GIVEN RECORDS:
(* ===== verification/LockCache.v ===== *)
(** * Cached inode locks

    Models internal/ipc/lockcache.go, lockmap.go and the locking half of
    internal/ipc/retry.go: a node keeps the etcd key of an inode's lock past the
    operation that took it and caches the inode's metadata under it; the key is
    given up on a peer's request, on eviction and at shutdown, after whatever is
    buffered has been published and the kernel's pages are gone.

    A wait (the hold before a recall is honoured) changes nothing and is left
    out; work the code starts off the request (withdrawing a want key, deleting
    a failed create's key) runs where it is started. *)

From S2P Require Import Prelude Etcd EtcdFacts Schema Store Locks Extents Allocator ArenaPool InodeTimes Service DataPath Delegate.

Definition lockCacheMax : nat := 4096.
Definition lockEvictBatch : nat := 64.
Definition entryRetries : nat := 6.
Definition millisecond : Z := 1000000.
Definition minHoldTime : Z := 10 * millisecond.
Definition maxHoldTime : Z := 100 * millisecond.
Definition inodeLockTTL : Z := 2 * second.

(** ** Questions about an entry *)

Definition lookup_entry (s : Service) (ino : Z) : option lockEntry := entries s !! ino.

Definition hasPending (s : Service) (ino : Z) : bool :=
  match entries s !! ino with None => false | Some e => negb (pending_empty (buffer e)) end.

Definition holdsLockKey (s : Service) (ino : Z) : bool :=
  match entries s !! ino with None => false | Some e => held e end.

(** [Holds]: the scrubber's question, whether an entry exists at all. *)
Definition Holds (s : Service) (ino : Z) : bool :=
  match entries s !! ino with None => false | Some _ => true end.

(** The snapshot read under the key that is held now. *)
Definition cachedMeta (e : lockEntry) : option inodeMeta :=
  if negb (held e) || negb (bool_decide (metaFor e = holder e)) then None else meta e.

Definition pendingSize (s : Service) (ino : Z) : option Z :=
  match entries s !! ino with
  | None => None
  | Some e =>
    if pending_empty (buffer e) then None
    else match cachedMeta e with
         | Some m => Size <$> m_rec m
         | None => None
         end
  end.

Definition setMeta (m : inodeMeta) (e : lockEntry) : lockEntry :=
  if held e then set_meta (Some m) (holder e) e else e.
Definition dropMeta (e : lockEntry) : lockEntry := set_meta None [] e.

Definition covers_mode (have want : bytes) : bool :=
  bool_decide (have = LockExclusive) || bool_decide (have = want).

(** Does this write continue the range the buffer has been accumulating? *)
Definition streakContinues (ino : Z) (rs : list Run) : svc bool :=
  match rs, last rs with
  | r :: _, Some l =>
    e ⇠ get_entry ino;
    _ ⇠ alter_entry ino (set_streak (add64 (r_off l) (r_len l)));
    sret (r_off r =? dataStreakEnd e)
  | _, _ => sret false
  end.

(** ** Giving keys up *)

(** Everything cached under the key goes; [None] when there was no key. *)
Definition forgetKeyLocked (ino : Z) : svc (option LockRelease) :=
  e ⇠ get_entry ino;
  _ ⇠ alter_entry ino (λ e, set_meta None [] (forget_key e));
  _ ⇠ (if pending_empty (buffer e) then sret true else discardPending ino);
  sret (if held e then Some (mkRelease ino (mode e) (holder e)) else None).

(** A failure is logged: the keys stand until the session ends. *)
Definition deleteKeys (owed : list LockRelease) : svc unit :=
  _ ⇠ retryEtcd (with_store (λ st, ReleaseLocks st owed)); sret tt.

Definition releaseKeyLocked (ino : Z) : svc (result unit) :=
  _ ⇠? invalidatePages ino;
  o ⇠ forgetKeyLocked ino;
  match o with
  | None => sret (Ok tt)
  | Some r => _ ⇠ deleteKeys [r]; sret (Ok tt)
  end.

(** What an entry owes before its key may be yielded: its buffer published and
    the kernel's pages gone. *)
Definition prepareDropLocked (ino : Z) : svc bool :=
  e ⇠ get_entry ino;
  ok ⇠ (if pending_empty (buffer e) then sret true
        else
          r ⇠ flushLocked ino;
          e ⇠ get_entry ino;
          sret match r with Err _ => pending_empty (buffer e) | Ok _ => true end);
  if negb (ok : bool) then sret false
  else r ⇠ invalidatePages ino; sret match r with Ok _ => true | Err _ => false end.

Fixpoint prepare_all (inos : list Z) : svc (list Z) :=
  match inos with
  | [] => sret []
  | ino :: inos' =>
    ok ⇠ prepareDropLocked ino;
    rest ⇠ prepare_all inos';
    sret (if (ok : bool) then ino :: rest else rest)
  end.

Fixpoint forget_all (inos : list Z) : svc (list LockRelease) :=
  match inos with
  | [] => sret []
  | ino :: inos' =>
    o ⇠ forgetKeyLocked ino;
    rest ⇠ forget_all inos';
    sret match o with Some r => r :: rest | None => rest end
  end.

(** The inodes whose keys are gone, deleted in one transaction. *)
Definition dropCachedLocks (inos : list Z) : svc (list Z) :=
  ready ⇠ prepare_all inos;
  owed ⇠ forget_all ready;
  _ ⇠ (if bool_decide (owed = []) then sret tt else deleteKeys owed);
  sret ready.

Definition dropCachedLock (ino : Z) : svc (result unit) :=
  r ⇠ dropCachedLocks [ino]; sret (if bool_decide (r = []) then Err ErrNotYielded else Ok tt).

Definition yieldCachedLock (ino : Z) : svc (result unit) := λ s,
  match entries s !! ino with
  | None => Ret (s, Ok tt)
  | Some _ => (_ ⇠ lockExclusive ino; r ⇠ dropCachedLock ino; _ ⇠ unlockExclusive ino; sret r) s
  end.

(** [lockMap.forget]. *)
Definition forget_entry (ino : Z) : svc unit := modify (λ s, set_entries (delete ino (entries s)) s).

Definition yieldQuietCachedLock (ino : Z) : svc (result unit) := λ s,
  match entries s !! ino with
  | None => Ret (s, Ok tt)
  | Some e =>
    if negb (pending_empty (buffer e)) then Ret (s, Ok tt)
    else
      (_ ⇠ lockExclusive ino;
       r ⇠ dropCachedLock ino;
       _ ⇠ unlockExclusive ino;
       match r with Err er => sret (Err er) | Ok _ => _ ⇠ forget_entry ino; sret (Ok tt) end) s
  end.

(** How long the lock has been held, and how long it must be: the hold doubles
    when a request arrives inside it and halves when it arrives after it. *)
Definition handover (now : Z) (e : lockEntry) : Z * Z :=
  let held := now - acquiredAt e in
  let hold := Z.max (holdTime e) minHoldTime in
  (held, if held <? hold then Z.min (hold * 2) maxHoldTime else Z.max (hold / 2) minHoldTime).

Definition handoverHold (ino : Z) : svc (Z * Z) :=
  now ⇠ lift (call QNow);
  e ⇠ get_entry ino;
  let h := handover now e in
  _ ⇠ alter_entry ino (set_holdTime h.2);
  sret h.

Definition recallLock (ino : Z) : svc (result unit) := λ s,
  match entries s !! ino with
  | None => Ret (s, Ok tt)
  | Some _ => (_ ⇠ handoverHold ino; yieldCachedLock ino) s
  end.

(** [lockWanted]: which inode a want event recalls, if any; [recalls] are the
    inodes with a recall in flight. *)
Definition lockWanted (s : Service) (recalls : gset Z) (is_put : bool) (key : bytes) : option Z :=
  if negb is_put then None
  else match ParseLockWantKey key with
       | None => None
       | Some (ino, n) =>
         if bool_decide (n = node s) then None
         else if bool_decide (ino ∈ recalls) then None else Some ino
       end.

Fixpoint drop_lease (l : Z) (inos : list Z) : svc unit :=
  match inos with
  | [] => sret tt
  | ino :: inos' =>
    e ⇠ get_entry ino;
    _ ⇠ (if held e && (lease e =? l) then keyLostLocked ino else sret tt);
    drop_lease l inos'
  end.
Definition dropCachesForLease (l : Z) : svc unit := inos ⇠ gets all; drop_lease l inos.

(** [lockMap.drain] empties the set before the entries are dropped; they are
    kept in the model while they are worked on.  [false]: discardPending
    dereferenced a nil buffer. *)
Fixpoint release_entries (inos : list Z) : svc bool :=
  match inos with
  | [] => sret true
  | ino :: inos' =>
    _ ⇠ lockExclusive ino;
    r ⇠ dropCachedLock ino;
    ok ⇠ match r with
         | Ok _ => sret true
         | Err _ => d ⇠ discardPending ino; _ ⇠ (if (d : bool) then releaseKeyLocked ino else sret (Ok tt)); sret d
         end;
    if negb (ok : bool) then sret false
    else _ ⇠ unlockExclusive ino; _ ⇠ forget_entry ino; release_entries inos'
  end.
Definition ReleaseCachedLocks : svc bool := inos ⇠ gets all; release_entries inos.

(** ** The set of entries *)

Definition used_le (a b : Z * lockEntry) : Prop := lastUsed a.2 <= lastUsed b.2.
#[global] Instance used_le_dec : RelDecision used_le.
Proof. intros a b. unfold used_le. apply _. Defined.

(** Least recently used first; entries with an operation in flight are skipped. *)
Fixpoint claim_loop_locks (cands : list Z) (n : nat) : svc (list Z) :=
  match cands, n with
  | [], _ | _, O => sret []
  | ino :: cands', S n' =>
    ok ⇠ tryLockExclusive ino;
    if (ok : bool) then rest ⇠ claim_loop_locks cands' n'; sret (ino :: rest)
    else claim_loop_locks cands' n
  end.
Definition claimVictimsLocked (n : nat) : svc (list Z) :=
  cands ⇠ gets (λ s, (merge_sort used_le (map_to_list (entries s))).*1);
  claim_loop_locks cands n.

Definition evictLocked : svc unit :=
  s ⇠ gets id;
  if bool_decide (size (entries s) < lockCacheMax)%nat then sret tt
  else
    victims ⇠ claimVictimsLocked lockEvictBatch;
    if bool_decide (victims = []) then sret tt
    else
      released ⇠ dropCachedLocks victims;
      _ ⇠ for_each unlockExclusive victims;
      for_each forget_entry released.

Definition entryFor (ino : Z) : svc unit :=
  s ⇠ gets id;
  _ ⇠ match entries s !! ino with
      | Some _ => sret tt
      | None =>
        _ ⇠ evictLocked;
        modify (λ s, match entries s !! ino with
                     | Some _ => s
                     | None => set_entries (<[ino := new_entry ino]> (entries s)) s
                     end)
      end;
  now ⇠ lift (call QNow);
  alter_entry ino (set_lastUsed now).

(** ** Taking a lock *)

(** The local lock, tried on the backoff of every contended operation. *)
Definition try_local (ino : Z) (m : bytes) : svc (result unit) := λ s,
  match entries s !! ino with
  | None => Ret (s, Err ErrConflict)
  | Some e =>
    if bool_decide (m = LockExclusive) then
      (ok ⇠ tryLockExclusive ino; sret (if (ok : bool) then Ok tt else Err ErrConflict)) s
    else if writer e then Ret (s, Err ErrConflict)
    else Ret (set_entries (<[ino := set_rw false (readers e + 1) e]> (entries s)) s, Ok tt)
  end.
Definition lockLocal (ino : Z) (m : bytes) : svc (result unit) := retry contendedAttempts (try_local ino m).

Definition unlockLocal (ino : Z) (m : bytes) : svc unit :=
  if bool_decide (m = LockExclusive) then unlockExclusive ino
  else alter_entry ino (λ e, set_rw (writer e) (readers e - 1) e).

(** Does etcd hold a key under one of the tokens this call has tried? *)
Fixpoint adoptOwnLock (ino : Z) (m : bytes) (attempted : list bytes) : svc (option bytes) :=
  match attempted with
  | [] => sret None
  | h :: attempted' =>
    r ⇠ with_store (λ st, LockHeldBy st ino m h);
    match r with
    | Err _ => sret None
    | Ok true => sret (Some h)
    | Ok false => adoptOwnLock ino m attempted'
    end
  end.

Definition acquire_lock (ino : Z) (m : bytes) : svc (bytes * option err) := λ s,
  x ⇐ AcquireLock (store s) (lstate s) ino m inodeLockTTL; Ret (set_lstate x.1 s, x.2).
Definition announce_want (ino : Z) : svc unit := λ s,
  x ⇐ AnnounceLockWant (store s) (lstate s) ino; Ret (set_lstate x.1 s, tt).

(** The attempts of acquireLockKey: the tokens tried so far, and whether a want
    key has been written. *)
Fixpoint acquire_loop (ino : Z) (m : bytes) (fuel attempt : nat) (attempted : list bytes) (announced : bool) (last : err)
  : svc (result bytes * bool) :=
  match fuel with
  | O => sret (Err last, announced)
  | S fuel' =>
    a ⇠ adoptOwnLock ino m attempted;
    match a with
    | Some h => sret (Ok h, announced)
    | None =>
      x ⇠ acquire_lock ino m;
      let attempted := if bool_decide (x.1 = []) then attempted else attempted ++ [x.1] in
      match x.2 with
      | None => sret (Ok x.1, announced)
      | Some e =>
        announced ⇠ match e with
                    | ErrConflict => _ ⇠ announce_want ino; sret true
                    | _ => sret announced
                    end;
        if permanent e then sret (Err e, announced)
        else
          done ⇠ lift (call (QBackoff attempt));
          if (done : bool) then sret (Err e, announced)
          else acquire_loop ino m fuel' (S attempt) attempted announced e
      end
    end
  end.

Definition acquireLockKey (ino : Z) (m : bytes) : svc (result bytes) :=
  r ⇠ acquire_loop ino m contendedAttempts 0 [] false EOther;
  _ ⇠ (if (r.2 : bool) then with_store (λ st, ClearLockWant st ino) else sret (Ok tt));
  sret r.1.

Definition session_lease : svc (option Z) := λ s, x ⇐ LockSessionLease (lstate s); Ret (s, x).

(** A cached key is only as good as the lease it was written under. *)
Definition check_session (ino : Z) : svc unit :=
  e ⇠ get_entry ino;
  if held e then
    l ⇠ session_lease;
    if bool_decide (l = Some (lease e)) then sret tt else keyLostLocked ino
  else sret tt.

Definition ensureLockKey (ino : Z) (m : bytes) : svc (result unit) :=
  _ ⇠ check_session ino;
  e ⇠ get_entry ino;
  if held e && covers_mode (mode e) m then sret (Ok tt)
  else
    _ ⇠? (if held e then releaseKeyLocked ino else sret (Ok tt));
    h ⇠? acquireLockKey ino m;
    now ⇠ lift (call QNow);
    _ ⇠ alter_entry ino (set_key m h (default 0 (LockHolderLease h)) now);
    sret (Ok tt).

Fixpoint lock_loop (ino : Z) (m : bytes) (fuel : nat) : svc (result unit) :=
  match fuel with
  | O => sret (Err ErrConflict)
  | S fuel' =>
    _ ⇠ entryFor ino;
    _ ⇠? lockLocal ino m;
    s ⇠ gets id;
    if negb (Holds s ino) then lock_loop ino m fuel'
    else
      r ⇠ ensureLockKey ino m;
      match r with
      | Err e => _ ⇠ unlockLocal ino m; sret (Err e)
      | Ok _ => sret (Ok tt)
      end
  end.
Definition lockInode (ino : Z) (m : bytes) : svc (result unit) := lock_loop ino m entryRetries.

(** ** Working under a lock *)

(** The record and the extents, from the cache when this node has held the key
    since they were read.  The read is serializable. *)
Definition held_meta (ino : Z) : svc (result inodeMeta) :=
  e ⇠ get_entry ino;
  match cachedMeta e with
  | Some m => sret (Ok m)
  | None =>
    if negb (pending_empty (buffer e)) then sret (Err EOther)
    else
      x ⇠? retryEtcd (with_store (λ st, GetInodeAndExtents st ino));
      let m := match x with Some (rec, l) => mkMeta rec l | None => mkMeta None [] end in
      _ ⇠ alter_entry ino (setMeta m);
      sret (Ok m)
  end.

(** [Release]: an exclusive hold that did not publish what it changed drops the
    cached snapshot. *)
Definition release (ino : Z) (m : bytes) (metaPublished : bool) : svc unit :=
  _ ⇠ (if bool_decide (m = LockExclusive) && negb metaPublished then alter_entry ino dropMeta else sret tt);
  unlockLocal ino m.

Definition flushInode (ino : Z) : svc (result unit) := λ s,
  if negb (deferWrites s) || negb (hasPending s ino) then Ret (s, Ok tt)
  else
    (_ ⇠? lockInode ino LockExclusive;
     r ⇠ flushEntry ino;
     _ ⇠ release ino LockExclusive true;
     sret r) s.

(** ** The lock of a file taken by the transaction that creates it *)

Definition seedCreatedLock (ino : Z) (h : bytes) (rec : InodeRecord) (now : Z) : svc bool :=
  match LockHolderLease h with
  | None => sret false
  | Some l =>
    _ ⇠ entryFor ino;
    e ⇠ get_entry ino;
    if held e then sret false
    else
      _ ⇠ alter_entry ino (λ e, set_meta (Some (mkMeta (Some rec) [])) h (set_key LockExclusive h l now e));
      sret true
  end.

Definition discardCreatedLock (ino : Z) (h : bytes) : svc unit :=
  _ ⇠ retryEtcd (with_store (λ st, ReleaseLock st ino LockExclusive h)); sret tt.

WORK TO BE COMPLETED: Output the line containing "match LockHolderLease h with" and all lines after it to the end of the records, exactly as given.

OUTPUT OF THE TASK:
  match LockHolderLease h with
  | None => sret false
  | Some l =>
    _ ⇠ entryFor ino;
    e ⇠ get_entry ino;
    if held e then sret false
    else
      _ ⇠ alter_entry ino (λ e, set_meta (Some (mkMeta (Some rec) [])) h (set_key LockExclusive h l now e));
      sret true
  end.

Definition discardCreatedLock (ino : Z) (h : bytes) : svc unit :=
  _ ⇠ retryEtcd (with_store (λ st, ReleaseLock st ino LockExclusive h)); sret tt.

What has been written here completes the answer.